Data Center Infrastructure and the Future of CXL
For the first time ever, physical infrastructure needs to keep up with the pace of software adoption. This piece details the critical transition that data centers are currently undergoing, and what makes it so difficult.
Data Centers Today
Data centers are large buildings full of networked computers that represent the fundamental infrastructure layer of our world’s digital economy. Often located in the outskirts of cities, these robust facilities provide large-scale organizations with the compute and networking power required to store and process their data and run their applications. Since data centers contain an organization's most critical and proprietary assets, it is imperative that they are secure, reliable, and efficient. Like a center on a football team, data centers are often overlooked relative to how vital they are to a high-functioning offense. However, if you observe closely, you realize their pivotal role as the backbone of the offense and that without them, the team (in this case, our economy) cannot efficiently operate.
As large language models (LLM) continue to take the world by storm and drive large and small enterprises alike towards mass AI adoption, unprecedented demand is being created for compute resources in the process. In addition to accommodating our growing data/internet streaming needs, data centers must also onboard the training and inference of various multi-trillion parameter foundational models. According to a McKinsey study, demand in the US market alone—measured by power consumption to reflect the number of servers a data center can house—is expected to reach 35 gigawatts (GW) by 2030, up from 17 GW in 2022. One H100 GPU at full tilt consumes about the same amount of energy as the average American household. So, building a modern AI data center (with thousands of GPUs) is equivalent to bringing a new city onto the grind from a power consumption standpoint. This mass data center buildout will be one of the most critical infrastructure development projects in recent U.S. history. For the first time ever, physical infrastructure needs to be built at the pace of software adoption.
The Case for a Cohort of New Cloud Leaders
Legacy data centers will eventually be rendered obsolete, as CPU-native servers were built for serialized workloads—they are incapable of supporting the constant parallelized workloads for LLMs while also complying with uptime requirements, water usage, power sourcing, and satisfying strict service level agreements (SLAs) from buyers. An entirely new server architecture will be required across for data centers.
Our investment in CoreWeave last year was grounded on this very premise, that there will be a new leader in cloud services by way of the AI revolution. The existing data center infrastructure will need to be reconfigured to accommodate the power and compute requirements of the future, but legacy operators will struggle to adapt quickly due to the complexity and cost of retrofitting. CoreWeave, through their innovative product architecture, first-mover advantage, signed data center capacity, and myriad of strategic relationships (Nvidia, Microsoft, etc.) has already become the largest accelerated compute provider in the United States. CoreWeave already operates four of the ten largest supercomputers in the world.
As hyperscalers gradually retrofit their data centers to match today’s need, there will be opportunities for new entrants that offer creative, efficient accelerated cloud offerings in the interim, like CoreWeave, Lambda Labs, Together AI and The San Francisco Computer Company.
Memory as a Roadblock to Data Center Server Improvement
Despite the emergence of next generation data center providers like CoreWeave and Lambda Labs, most of the landscape—including the hyperscalers—is still in the process of adapting. The core components of data centers are (1) servers & networking, (2) storage, (3) cooling, and (4) uninterruptable power sources (UPS). While each of these components needs to see step-change improvements, perhaps the most important component is the server architecture itself.
Bleeding edge server architecture today revolves around the integration of Nvidia’s flagship H100 graphics processing units (GPUs).

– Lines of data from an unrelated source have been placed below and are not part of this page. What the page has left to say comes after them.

(** The verdict is exhaustive: the walk through the parents always ends, and a
    slice is refused exactly when some envelope of it is not clean, in which case fewer
    envelopes than the slice has are counted and at least one failure is listed, each for an
    envelope of the slice. *)
Theorem verify_chain_exhaustive events anchor rev :
  (∀ e principals trusted keys p,
     principal_walk (size principals + 3) e anchor principals trusted keys ∅ true p ≠ None) ∧
  match verify_chain_with_reverifier events anchor rev with
  | Pass n head => n = length events ∧ head = ev_event_id <$> last events
  | Break n failures =>
      n < length events ∧ failures ≠ []
      ∧ Forall (λ f, vf_event_id f ∈ ev_event_id <$> events) failures
  end.
Proof.
  split; [intros; apply principal_walk_terminates|].
  unfold verify_chain_with_reverifier. case_bool_decide as He; [by subst|].
  destruct (walk_counts anchor rev events) as [Hc Hf].
  case_bool_decide; destruct Hc as [[? ?]|[? ?]]; done.
Qed.

End Soundness.

(** ** Concrete slices *)

#[local] Existing Instance demo_hex.
#[local] Existing Instance no_json.

Definition toy_signatures : DeviceSignatures := {|
  ed25519_verify := sample_verifier;
  p256_verify := sample_verifier;
  str_debug := λ s, s
|}.
#[local] Existing Instance toy_signatures.

(** An event signed in the root's role with the key of [key]. *)
Definition root_event (id : string) (body : EventBody) (prev : option (string * Z)) (key : string)
  : EventEnvelope :=
  sample_event id body (match prev with Some (p, n) => [EventRef_previous p n] | None => [] end)
    (mkSignerBinding (mkEventSubject SK_Root "a") ("key-" +:+ key) KR_Root) ("pub-" +:+ key).

Definition presence_device (i key : string) : EventBody :=
  DeviceEnrolled (mkDeviceEnrolled "a" i "Key" (mkPublicKeyMaterial ("key-" +:+ key) KA_EcdsaP256 ("pub-" +:+ key))
                    (sample_enc_key i) CC_Presence None AT_None PF_HardwareTouch).

Definition slice_device_event : EventEnvelope :=
  root_event "e2" (DeviceAdded (mkDeviceAdded "a" "x" "Laptop" (sample_key "x") (sample_enc_key "x")))
    (Some ("e1", 2%Z)) "d".

(** The anchor enrolls a presence device, which then adds another device. *)
Definition slice_enrolled : list EventEnvelope :=
  [ root_event "e0" (RootCreated (mkRootCreated "a" "Primary" (sample_key "a"))) None "a";
    root_event "e1" (presence_device "d" "d") (Some ("e0", 1%Z)) "a";
    slice_device_event ].

Lemma slice_enrolled_passes : verify_chain slice_enrolled "pub-a" = Pass 3 (Some "e2").
Proof. vm_compute. reflexivity. Qed.

Lemma verified_slice_rooted_witness :
  authorized_key "pub-a" None (take 2 slice_enrolled) "pub-d".
Proof.
  refine (proj1 (proj2 (proj2 (proj1 (proj2 (verified_slice_rooted slice_enrolled "pub-a" None 3 (Some "e2")
            slice_enrolled_passes)) 2 slice_device_event _))) _); reflexivity.
Defined.
(* ===== verification/LogText.v ===== *)
(** * The text form of a log

    [export_events] and [import_events] of crates/core-eventlog/src/memory.rs: one line of
    tab-separated fields for each event. Reading the text a log was written to is appending its
    events, less the ones the reader has. *)

From stdpp Require Import base gmap sets list strings relations pretty.
From Stdlib Require Import Ascii Lia ZArith.
From S2P Require Import Prelude CoreTypes Numbers EventTypes EventCodec EventDecode Envelope LogTypes.
From S2P Require Import Materialize Authorize EventLog MemoryLog.

Local Infix "+:+" := String.append (at level 60, right associativity).

Definition colon : ascii := ":"%char.
Definition comma : ascii := ","%char.

(** [str::splitn(3, c)] *)
Definition splitn3 (c : ascii) (s : string) : list string :=
  match str_split_once c s with
  | None => [s]
  | Some (x, r) =>
      match str_split_once c r with
      | None => [x; r]
      | Some (y, z) => [x; y; z]
      end
  end.

(** [.collect::<Result<Vec<_>, _>>()] after a fallible [map] *)
Fixpoint collect_results {A B E} (f : A → result B E) (l : list A) : result (list B) E :=
  match l with
  | [] => Ok []
  | x :: l' => let? y := f x in let? ys := collect_results f l' in Ok (y :: ys)
  end.

(** ** Writing *)

Definition export_ref (r : EventRef) : string :=
  EventRefRelation_as_str (ref_relation r) +:+ ":" +:+ ref_target_event_id r +:+ ":"
  +:+ u64_to_string (ref_seq r).

Section Text.
Context {H : HexOps} {J : JsonOps}.

Definition export_fields (e : EventEnvelope) : list string :=
  [ev_event_id e;
   SchemaVersion_display (ev_schema_version e);
   EventType_as_str (ev_event_type e);
   SubjectKind_as_str (es_kind (ev_subject e));
   es_subject_id (ev_subject e);
   SubjectKind_as_str (es_kind (sb_signer (ev_signer_binding e)));
   es_subject_id (sb_signer (ev_signer_binding e));
   KeyRole_as_str (sb_role (ev_signer_binding e));
   sb_key_id (ev_signer_binding e);
   ev_signer e;
   bytes_to_hex (ev_payload e);
   ev_signature e;
   str_join "," (export_ref <$> ev_refs e)].

Definition tab_string : string := String.String tab "".

Definition export_line (e : EventEnvelope) : string := str_join tab_string (export_fields e).

Definition export_events (l : MemoryEventLog) : string :=
  str_join nl (export_line <$> ml_events l).

(** ** Reading *)

Definition import_ref (r : string) : result EventRef ValidationError :=
  let parts := splitn3 colon r in
  (if bool_decide (length parts < 2) then Err (VE.new ("invalid ref: " +:+ r)) else Ok tt) ;?
  let? relation := ok_or (EventRefRelation_parse (parts !!! 0))
                     (VE.new ("unknown ref relation: " +:+ (parts !!! 0))) in
  let? seq := if bool_decide (length parts = 3)
              then map_err (λ _, VE.new ("invalid ref seq in: " +:+ r)) (parse_u64 (parts !!! 2))
              else Ok 0%Z in
  Ok (mkEventRef relation (parts !!! 1) seq).
Lemma row_refs_elem es x : x ∈ row_refs es ↔ ∃ e r, e ∈ es ∧ r ∈ ev_refs e ∧ x = ref_row (ev_event_id e) r.
Proof.
  unfold row_refs. rewrite list_elem_of_join. split.
  - intros (l & Hx & (e & -> & He)%list_elem_of_fmap). apply list_elem_of_fmap in Hx as (r & -> & Hr). eauto.
  - intros (e & r & He & Hr & ->). exists (ref_row (ev_event_id e) <$> ev_refs e). split; [by apply list_elem_of_fmap_2|].
    apply list_elem_of_fmap. by exists e.
Qed.

(** The references read are the rows of the table, in their order. *)
Lemma load_refs_Ok t es refs :
  tables_hold t es → load_all_event_refs t = Ok refs →
  (λ x, ref_row x.1 x.2) <$> refs = sort_by ref_row_le (tb_refs t) ∧ Forall (λ x, in_u64 (ref_seq x.2)) refs.
Proof.
  intros Ht Hl%collect_results_Ok.
  assert (∀ x, x ∈ sort_by ref_row_le (tb_refs t) → ∃ id r, x = ref_row id r ∧ in_u64 (ref_seq r)) as Hall.
  { intros x Hx. rewrite sort_by_perm, (th_refs _ _ Ht) in Hx. apply row_refs_elem in Hx as (e & r & He & Hr & ->).
    pose proof (th_typed _ _ Ht) as Hty. rewrite Forall_forall in Hty. specialize (Hty e He). unfold refs_typed in Hty. rewrite Forall_forall in Hty. eauto. }
  induction Hl as [|x y l ys Hxy _ IH]; [done|].
  destruct (Hall x) as (id & r & -> & Hr); [by left|]. rewrite load_ref_row in Hxy by done. injection Hxy as <-.
  destruct IH as [IH1 IH2]; [intros z Hz; apply Hall; by right|]. cbn. rewrite IH1. split; [done|by constructor].
Qed.

Lemma refs_of_rows (refs : list (string * EventRef)) id :
  ref_row id <$> (snd <$> List.filter (λ x, bool_decide (x.1 = id)) refs) =
  List.filter (λ x, bool_decide (rr_event_id x = id)) ((λ x, ref_row x.1 x.2) <$> refs).
Proof.
  induction refs as [|[i r] refs IH]; cbn; [done|]. case_bool_decide as E; cbn; [|by rewrite IH]. subst. by rewrite IH.
Qed.

Lemma joined_rows_hold t es : tables_hold t es → joined_rows t = (λ e, (event_row e, ev_signature e)) <$> es.
Proof.
  intros Ht. unfold joined_rows. rewrite (th_rows _ _ Ht). pose proof (th_signed _ _ Ht) as Hs. clear Ht.
  induction es as [|e es IH]; [done|]. cbn. rewrite (Hs e) by (by left). cbn. rewrite IH; [done|]. intros x Hx. apply Hs. by right.
Qed.

(** What a reader gets for an event that was written. *)
Definition reloaded (e e' : EventEnvelope) : Prop :=
  event_row e' = event_row e ∧ ev_signature e' = ev_signature e ∧ EventBody_decode_canonical (ev_payload e) = Ok (ev_body e') ∧
  EventEnvelope_validate e' = Ok tt ∧ ev_schema_version e' = SCHEMA_V0_1_0.

Lemma load_Ok f t es es' :
  load_events f t = Ok es' → tables_hold t es → tables_hold t es' ∧ Forall2 reloaded es es'.
Proof.
  unfold load_events. intros [_ Hl]%seq_Ok Ht. apply result_bind_Ok in Hl as (refs & Hr & Hl).
  destruct (load_refs_Ok _ _ _ Ht Hr) as [Hrows Htyped]. rewrite (joined_rows_hold _ _ Ht) in Hl. apply collect_results_Ok, Forall2_fmap_l in Hl.
  assert (Forall2 (λ e e', reloaded e e' ∧ ev_refs e' = snd <$> List.filter (λ x, bool_decide (x.1 = ev_event_id e)) refs) es es') as Hf.
  { eapply Forall2_impl; [exact Hl|]. intros e e' (H1 & H2 & H3 & H4 & H5 & H6 & _)%load_row_spec. by split_and!. }
  assert (event_row <$> es' = event_row <$> es) as Erow.
  { clear -Hf. induction Hf as [|e e' es es' [(He & _) _] _ IH]; [done|]. cbn. by rewrite He, IH. }
  assert (ev_event_id <$> es' = ev_event_id <$> es) as Eid.
  { assert (∀ l : list EventEnvelope, ev_event_id <$> l = er_event_id <$> (event_row <$> l)) as E
      by (intros l; by rewrite <-list_fmap_compose). by rewrite !E, Erow. }
  split; [|eapply Forall2_impl; [exact Hf|by intros ? ? [? _]]]. split.
  - rewrite (th_rows _ _ Ht). by rewrite Erow.
  - rewrite Eid. apply Ht.
  - intros e' [i He']%list_elem_of_lookup. destruct (Forall2_lookup_r _ _ _ _ _ Hf He') as (e & He%list_elem_of_lookup_2 & (Hrow & Hsig & _) & _).
    pose proof (th_signed _ _ Ht e He) as Hs. injection Hrow as Hid _ _ _ _ _ _ _ _ Hsn _. by rewrite Hid, Hsn, Hsig.
  - intros id x Hx. rewrite Eid. by eapply (th_signatures _ _ Ht).
  - rewrite <-(sort_by_perm ref_row_le (tb_refs t)). rewrite <-(group_perm rr_event_id (ev_event_id <$> es) (sort_by ref_row_le (tb_refs t))).
    + unfold row_refs. rewrite <-Hrows. clear -Hf. induction Hf as [|e e' es es' [(He & _) Hr] _ IH]; [done|]. cbn. rewrite IH.
      rewrite Hr. injection He as -> _ _ _ _ _ _ _ _ _ _. by rewrite refs_of_rows.
    + apply Ht.
    + intros x Hx. rewrite sort_by_perm, (th_refs _ _ Ht) in Hx. apply row_refs_elem in Hx as (e & r & He & _ & ->). apply list_elem_of_fmap. by exists e.
  - eapply Forall2_Forall_r; [exact Hf|]. apply Forall_forall. intros e _ e' [_ Hre]. unfold refs_typed. rewrite Hre.
    apply Forall_fmap, Forall_forall. intros x Hx. apply list_elem_of_In, filter_In in Hx as [Hx%list_elem_of_In _].
    rewrite Forall_forall in Htyped. by apply Htyped.
Qed.
Lemma stored_grants_attenuate_witness :
  ∃ r', grant_row_of "g" revoked_store = Some r' ∧ length (sg_blocks r') = 2%nat ∧ g_recipient_id (row_to_access_grant r' 300) = "svc".
Proof.
  destruct (stored_grants_attenuate "g" (limited_store Active) revoked_store (grant_row (limited_grant Active)) 100 300 limited_run eq_refl limited_typed)
    as (r' & Hr' & _ & _ & E & _).
  exists r'. split_and!; [done| |by rewrite E]. vm_compute in Hr'. by injection Hr' as <-.
Defined.

Lemma edit_lifts_restrictions_witness :
  ∃ s' r', edit_access_grant (quiet_env 100 "h") (lifted (limited_grant Active)) None (limited_store Active) = (Ok tt, s') ∧ grant_row_of "g" s' = Some r' ∧
    g_status (row_to_access_grant r' 10000) = Active.
Proof.
  destruct (edit_lifts_restrictions (quiet_env 100 "h") (limited_store Active) (grant_row (limited_grant Active)) (quiet_limited Active 100) eq_refl)
    as (s' & r' & He & Hr & Hall); [done|by vm_compute|repeat constructor|].
  exists s', r'. split_and!; [exact He|exact Hr|]. by destruct (Hall 10000) as [? _].
Defined.

Lemma renewal_never_extends_witness :
  ∃ r', grant_row_of "g" renewed_store = Some r' ∧ g_status (row_to_access_grant r' 600) ≠ Active.
Proof.
  destruct (renewal_never_extends (quiet_env 100 "h") "g" 900 (narrow_block 900) (limited_store Active) renewed_store (grant_row (limited_grant Active)) 500 eq_refl)
    as (r' & Hr & Hall); [done|unfold in_u64, u64_max; lia|cbn; unfold in_u64, u64_max; lia|exact renewed_Ok|].
  exists r'. split; [done|]. by apply (Hall 600).
Defined.

Definition other_persona : PersonaRecord := mkPersonaRecord "root" "p" "Other" None SM_Strict (mkPublicKeyMaterial "k" KA_Ed25519 "pub") Per_Active.

Definition other_state : MaterializedState := set_personas_current {["p" := other_persona]} empty_state.

Lemma create_revives_revoked_witness :
  ∃ s' r', create_access_grant (quiet_env 100 "h") other_state (limited_grant Active) (limited_store Revoked) = (Ok tt, s')
    ∧ grant_row_of "g" s' = Some r' ∧ sg_status r' = "active".
Proof.
  destruct (create_revives_revoked (quiet_env 100 "h") other_state (limited_grant Active) (limited_store Revoked) (grant_row (limited_grant Revoked)) other_persona
    (quiet_limited Revoked 100) eq_refl eq_refl) as (s' & r' & H1 & H2 & H3 & _); [by vm_compute|by vm_compute|done|done|].
  by exists s', r'.
Defined.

Since these chips are so performant relative to competition, Nvidia has become the industry standard chip manufacturer for this stage of AI. To fully utilize these high-performance chips, the ancillary components within servers like the CPU, accelerator, memory, storage, and network interfaces must also be upgraded. Improving server performance today means solving the significant memory issues that data centers face today:
- Large latency gap between DRAM and solid-state drive (SSD) storage – If a processor exhausts its memory capacity, it must then wait to retrieve the information from the SSD. This time that the processer is spent idle significantly throttles performance.
- Core counts in multi-core processers are scaling quicker than main memory channels – Once core count reaches memory capacity, each additional core would be underutilized.
- Growth of Accelerators with attached DRAM – This translates to more stranded memory resources.
This is not so easy, as each component (CPU, Memory, Storage, Accelerator, Interconnect, etc.) is produced by a different manufacturer and cannot be fully optimized out-of-box.
A case study that speaks to the benefit of standardization in computer hardware is Apple’s transition away from Intel-powered chips in favor of their own dedicated silicon for their devices. With their debut M-series system on a chip (SoC) working with their in-house flash storage and multi-core CPUs, Apple was able to show a 100%+ performance improvement compared to the previous generation Intel-powered Macbooks [see graphic below]. This was a step change improvement, rather than the incremental improvement that we were used to seeing in laptops.
In the context of data center servers, the near-term solution would be for leading manufacturers to agree on server architecture standard where each component can communicate with one another without friction – something modular, scalable, and relatively “future proofed.” Thankfully, such a standard exists for server interconnects called CXL, which is a step in the right direction.
Understanding Compute Express Link (CXL)
Compute Express Link (CXL) was formed in 2019 by a consortium of leading computer component manufacturers including Intel, Google, Cisco, Nvidia, AMD, and Microsoft. The goal was to develop an open interconnect standard where processors, expanded memory, and accelerators could communicate with low latency and maintain memory coherence even within heterogenous system architectures. In a server with CXL interconnects, the host CPU and the external devices effectively share each other’s memory – this solves the previously highlighted issue of exhausted memory cards on today’s servers.
CXL builds on top of the existing Peripheral Component Interconnect Express (PCIe) standard that is mostly used in the industry today and extends its capabilities to three main protocols—the combination of these protocols allows for every component in the server to utilize each other’s memory and even expand memory capacity if needed.
- CXL.io: Similar to PCIe, the existing standard interface for motherboard components.
- CXL.cache: Protocol enabling accelerators to access host CPU’s memory for added performance.
- CXL.memory: Allows host CPU to access device attached memory.
The illustrations below show how these protocols work together to facilitate memory sharing.
The Evolution of CXL Interconnect Standards
Since 2019, Compute Express Link has evolved quite a bit, introducing step change improvements in speed and functionality with every new update. Below, is a summary:
CXL 1.0/1.1
- Allows for only one host CPU.
- Leverages PCIe 5.0 physical & electrical interface.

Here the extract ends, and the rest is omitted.